Abstract
Diabetic heart disease is a leading cause of morbidity and mortality in individuals with type 2 diabetes mellitus (T2DM). A major yet frequently under-recognized component of diabetic heart disease is cardiac autonomic neuropathy (CAN), a condition characterized by dysregulated sympathetic and parasympathetic drive to the heart. Current pharmacological treatments for diabetic CAN are often ineffective, having been extrapolated from other health conditions. These therapies predominantly target the peripheral symptoms of elevated sympathetic activity, whilst largely neglecting its origins in sympathoexcitatory regions of the central autonomic network. Sympathetic control of cardiac function originates from the hypothalamus, medulla oblongata, midbrain, and pons, and is relayed through the intermediolateral cell column of the thoracic spinal cord and the intrinsic cardiac nervous system.
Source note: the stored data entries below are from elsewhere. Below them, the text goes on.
(** The lights [renderDeferred] appends: [directional_light] when it is
    not null ([if (directional_light)] also holds for an uninitialised
    pointer). *)
Definition sun_list (p : Ptr) : list Ptr := match p with PNull => [] | _ => [p] end.

End DeferredViews.

Section DeferredProofs.
Context `{Geometry}.

Lemma gb_meshes_app s xs ys : gb_meshes s (xs ++ ys) = gb_meshes s xs ++ gb_meshes (gl_run s xs) ys.
Proof. unfold gb_meshes. by rewrite draws_from_app, omap_app. Qed.

Lemma gb_meshes_uniforms s cs : Forall is_uniform cs -> gb_meshes s cs = [].
Proof. intros Hu. unfold gb_meshes. by rewrite (proj1 (run_uniforms s cs Hu)). Qed.

Lemma material_cmds_uniform r sc c cam p : Forall is_uniform (material_cmds r sc c cam p).
Proof.
  unfold material_cmds. destruct (rc_probe c), (decide (p = DEFERRED_ALPHA)), (r_activate_ssao r);
    repeat constructor.
Qed.

Lemma irr_cmds_uniform w b ics : irr_cmds w = inr (b, ics) -> Forall is_uniform ics.
Proof.
  unfold irr_cmds. destruct (r_probes_texture (w_r w)); [|intros [= _ <-]; constructor].
  destruct (deref_grid _ _ _); [discriminate|]. intros [= _ <-]. repeat constructor.
Qed.

(** A draw after the program was bound and only uniforms followed. *)
Lemma gb_meshes_after_shader s p us rest :
  Forall is_uniform us ->
  gb_meshes s (ShaderOn p :: us ++ rest) =
    gb_meshes {| gs_caps := gs_caps s; gs_blend_func := gs_blend_func s; gs_depth_func := gs_depth_func s;
                 gs_program := Some p; gs_target := gs_target s; gs_uniforms := gs_uniforms s |} (us ++ rest).
Proof. done. Qed.

(** In DEFERRED mode without reflections, [renderMeshWithMaterial] submits
    [deferred_mesh_cmds] and changes nothing else. *)
Lemma renderMeshWithMaterial_deferred c cam w b ics :
  r_reflections (w_r w) = false -> irr_cmds w = inr (b, ics) ->
  renderMeshWithMaterial c cam DEFERRED w =
    if bool_decide (mesh_num_vertices (rc_mesh c) = 0) then inr (tt, w)
    else inr (tt, emitted w (deferred_mesh_cmds (w_r w) (w_scene w) c cam b ics)).
Proof.
  intros Hr Hirr. unfold renderMeshWithMaterial.
  destruct (bool_decide (mesh_num_vertices (rc_mesh c) = 0)); [done|].
  do 2 mstep. cbn [shader_of w_r emitted]. do 1 mstep. cbn [w_r emitted]. rewrite Hr. do 2 mstep.
  cbn [w_r emitted]. rewrite bool_decide_false by naive_solver. rewrite bool_decide_false by done.
  cbn [orb]. rewrite bool_decide_false by naive_solver.
  change (irr_cmds (emitted w [cull_cmd (rc_material c)])) with (irr_cmds w). rewrite Hirr.
  mstep. unfold emit, mmodify, emitted. cbn [w_gl w_r w_scene w_nodes w_quality w_width w_height].
  unfold deferred_mesh_cmds. rewrite <- !app_assoc. reflexivity.
Qed.

Lemma gb_meshes_cons s c cs : (forall d, c ≠ Draw d) ->
  gb_meshes s (c :: cs) = gb_meshes (gl_step s c) cs.
Proof. intros Hc. destruct c; try done. by destruct (Hc d). Qed.

Lemma gb_meshes_uniforms_app s us rest : Forall is_uniform us ->
  gb_meshes s (us ++ rest) = gb_meshes (gl_run s us) rest /\ gs_program (gl_run s us) = gs_program s.
Proof.
  intros Hu. destruct (run_uniforms s us Hu) as [Hd Hf]. rewrite gb_meshes_app, gb_meshes_uniforms by done.
  split; [done|]. unfold gl_fixed in Hf. by simplify_eq.
Qed.

Lemma cons_app_snoc {A} (a : A) l b rest : a :: l ++ b :: rest = (a :: l ++ [b]) ++ rest.
Proof. by rewrite <- app_comm_cons, <- app_assoc. Qed.

Lemma gb_meshes_tail s : gb_meshes s [ShaderOff; Disable CAP_BLEND; DepthFunc GL_LESS] = [].
Proof. done. Qed.

(** The G-buffer draws of one call: its mesh, when it is opaque or
    [dithering] is on. *)
Lemma gb_meshes_deferred_mesh s r sc c cam b ics :
  Forall is_uniform ics ->
  gb_meshes s (deferred_mesh_cmds r sc c cam b ics) =
    if r_dithering r || bool_decide (mat_alpha_mode (rc_material c) = NO_ALPHA)
    then [mesh_id (rc_mesh c)] else [].
Proof.
  intros Hics. unfold deferred_mesh_cmds. rewrite <- !app_assoc. cbn [app].
  rewrite gb_meshes_cons by (unfold cull_cmd; destruct (mat_two_sided _); discriminate).
  rewrite gb_meshes_cons by discriminate.
  set (s2 := gl_step (gl_step s (cull_cmd (rc_material c))) (ShaderOn "gbuffers")).
  assert (Hp2 : gs_program s2 = Some "gbuffers"%string) by (unfold s2, cull_cmd; by destruct (mat_two_sided _)).
  pose proof (material_cmds_uniform r sc c cam DEFERRED) as Hm.
  rewrite (proj1 (gb_meshes_uniforms_app s2 _ _ Hm)).
  assert (Hu : Forall is_uniform (Uniform "u_reflections" (UBool false) :: ics ++ [Uniform "u_irr" (UBool b)])).
  { constructor; [done|]. apply Forall_app; split; [done|]. by repeat constructor. }
  rewrite (cons_app_snoc (Uniform _ _)).
  set (s3 := gl_run s2 (material_cmds r sc c cam DEFERRED)).
  rewrite (proj1 (gb_meshes_uniforms_app s3 _ _ Hu)).
  destruct (_ || _); [|apply gb_meshes_tail].
  rewrite gb_meshes_app, gb_meshes_tail, app_nil_r. unfold gb_meshes. cbn [draws_from omap].
  cbn [list_omap]. rewrite (proj2 (gb_meshes_uniforms_app s3 _ [] Hu)).
  unfold s3. rewrite (proj2 (gb_meshes_uniforms_app s2 _ [] Hm)), Hp2.
  by rewrite bool_decide_true.
Qed.


Lemma gb_meshes_no_mesh s cs : Forall (fun c => forall m, c ≠ Draw (DrawMesh m)) cs -> gb_meshes s cs = [].
Proof.
  intros Hcs. revert s. induction Hcs as [|c cs Hc _ IH]; intros s; [done|].
  destruct c; try (rewrite gb_meshes_cons by done; apply IH).
  destruct d; [by destruct (Hc mesh)|..]; apply IH.
Qed.

Lemma gb_meshes_flat_map {X} (f : X -> list GLCmd) (g : X -> list nat) xs s :
  (forall x s, gb_meshes s (f x) = g x) -> gb_meshes s (flat_map f xs) = flat_map g xs.
Proof.
  intros Hf. revert s. induction xs as [|x xs IH]; intros s; [done|].
  cbn [flat_map]. by rewrite gb_meshes_app, Hf, IH.
Qed.

Lemma flat_map_if_single {X Y} (p : X -> bool) (g : X -> Y) xs :
  flat_map (fun x => if p x then [g x] else []) xs = map g (List.filter p xs).
Proof. induction xs as [|x xs IH]; [done|]. cbn. destruct (p x); cbn; by rewrite IH. Qed.

Lemma gbuffer_clear_no_mesh cam w : Forall (fun c => forall m, c ≠ Draw (DrawMesh m)) (gbuffer_clear_cmds cam w).
Proof.
  unfold gbuffer_clear_cmds, renderSkybox. destruct (scn_environment _);
    repeat (apply Forall_app; split); repeat constructor; discriminate.
Qed.

Lemma gbuffer_decal_no_mesh cam w : Forall (fun c => forall m, c ≠ Draw (DrawMesh m)) (gbuffer_decal_cmds cam w).
Proof.
  unfold gbuffer_decal_cmds, renderDecals. repeat (apply Forall_app; split); try (repeat constructor; discriminate).
  apply List.Forall_forall. intros c (e & _ & Hc)%in_flat_map. unfold decal_cmds in Hc.
  destruct (e_data e); cbn in Hc; intuition (subst; discriminate).
Qed.

(** The geometry loop in DEFERRED mode without reflections: the commands
    of every call in the frustum with a non-empty mesh, in order. *)
Lemma render_visible_loop calls cam w b ics :
  r_render_mode (w_r w) = DEFERRED -> r_reflections (w_r w) = false -> irr_cmds w = inr (b, ics) ->
  mfor_each calls (render_visible cam (fun w => r_render_mode (w_r w))) w =
    inr (tt, emitted w (deferred_loop_cmds (w_r w) (w_scene w) cam b ics calls)).
Proof.
  intros Hm Hr Hirr. apply mfor_each_emit. intros c cs _.
  unfold render_visible, mget, mbind. cbn [w_r emitted]. rewrite Hm.
  destruct (call_in_frustum cam c); cbn [andb]; [|by rewrite emitted_nil].
  rewrite (renderMeshWithMaterial_deferred c cam (emitted w cs) b ics) by done.
  destruct (bool_decide _); cbn; [by rewrite emitted_nil|done].
Qed.
Lemma renderGBuffers_deferred calls cam w b ics :
  r_render_mode (w_r w) = DEFERRED -> r_reflections (w_r w) = false -> irr_cmds w = inr (b, ics) ->
  let w1 := set_r (fun r => set_fx (fx_with (r_fx r) (fx_prev_vp (r_fx r)) true) r) w in
  renderGBuffers calls cam w =
    inr (tt, emitted w1 (gbuffer_clear_cmds cam w ++
                         deferred_loop_cmds (w_r w1) (w_scene w) cam b ics calls ++ gbuffer_decal_cmds cam w)).
Proof.
  intros Hm Hr Hirr w1. unfold renderGBuffers. do 3 mstep.
  erewrite mbind_step by (apply render_visible_loop; [exact Hm|exact Hr|exact Hirr]).
  subst w1. cbv [mget mbind emit mmodify]. rewrite !emitted_app.
  reflexivity.
Qed.
(* ===== verification/Probes.v ===== *)
(** * Probe bakes: [updateProbes], [extractProbe], [updateReflectionProbes]

    The irradiance bake [Renderer::updateProbes] (src/src/renderer.cpp:
    1623-1666) refreshes the grid's inverse model, creates
    [probes_texture] with one row per probe the first time it runs, and
    for every probe of the grid places it ([IrradianceGrid::updateProbe])
    and bakes it ([extractProbe], 1592-1621): six renders of the scene
    with [renderCalls] into [irr_fbo], one per cubemap face, from the
    probe's position, read back and reduced to spherical harmonics.  The
    coefficients of all probes are then uploaded to [probes_texture] and
    its filters set to nearest.  The reflection bake
    [Renderer::updateReflectionProbes] (1701-1735) renders the six faces
    of every reflection probe into its cubemap through
    [reflections_fbo] and builds the cubemap's mipmaps.

    Two collaborators are outside src/: the table [cubemapFaceNormals]
    and [computeSH] with the read-back [FloatImage::fromTexture] (the
    pixels are what the GPU rasterises from the commands drawn into
    [irr_fbo]).  They are the parameters of the section: a face's image
    is the list of commands drawn into the target between its bind and
    its unbind.  The [Camera cam] local to each bake is threaded through
    its loops, as the code reuses it; [cam.enable()] (which sets
    [Camera::current]) is not modelled.

    [Texture::upload] reads [width * height] pixels from its argument:
    [probes_texture] has as many rows as the grid had probes at the first
    bake, so a later bake of a grid with fewer probes reads past the end
    of [sh_data] ([OutOfBounds]) and one with more probes uploads only the
    first rows.

    Theorems: [updateProbes_spec] (what a bake does on every branch of
    the row count, when the face renders complete) and
    [updateReflectionProbes_faces] (the faces and mipmaps of a reflection
    bake, in order), and [reflection_bake_feedback]: the reflection bake
    draws with reflections on, so a visible call whose probe is the
    probe being baked binds that probe's cubemap as
    [u_environment_texture] while a face of the same cubemap is the
    render target.  [renders_ok_unlit] gives the renders' completion
    for an unlit [MULTI] renderer whose calls have probes. *)

From S2P Require Import Prelude Enums Geometry RenderCall GL Scene Traversal Renderer Shading.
Targeting the central autonomic network to modulate cardiac sympathetic drive presents a promising novel therapeutic avenue for the treatment of diabetic CAN. This review briefly summarizes established knowledge regarding the pathophysiology and management of diabetic CAN, and the implications of recent findings of increased neuronal activation in central sympathoregulatory regions early in the development of T2DM. Increased cardiac sympathetic in the intital stages of T2DM might represent a novel therapeutic target to reduce the impact of CAN and thereby improve outcomes in patients with T2DM.
• Review of pathophysiology and management of diabetic cardiac autonomic neuropathy.•Focusses on central and cardiac sympathoexcitation in type 2 diabetes.
• Includes recent findings in central sympathoregulatory regions in early diabetes.
• Discusses potential knowledges gapes and new research avenues in the field.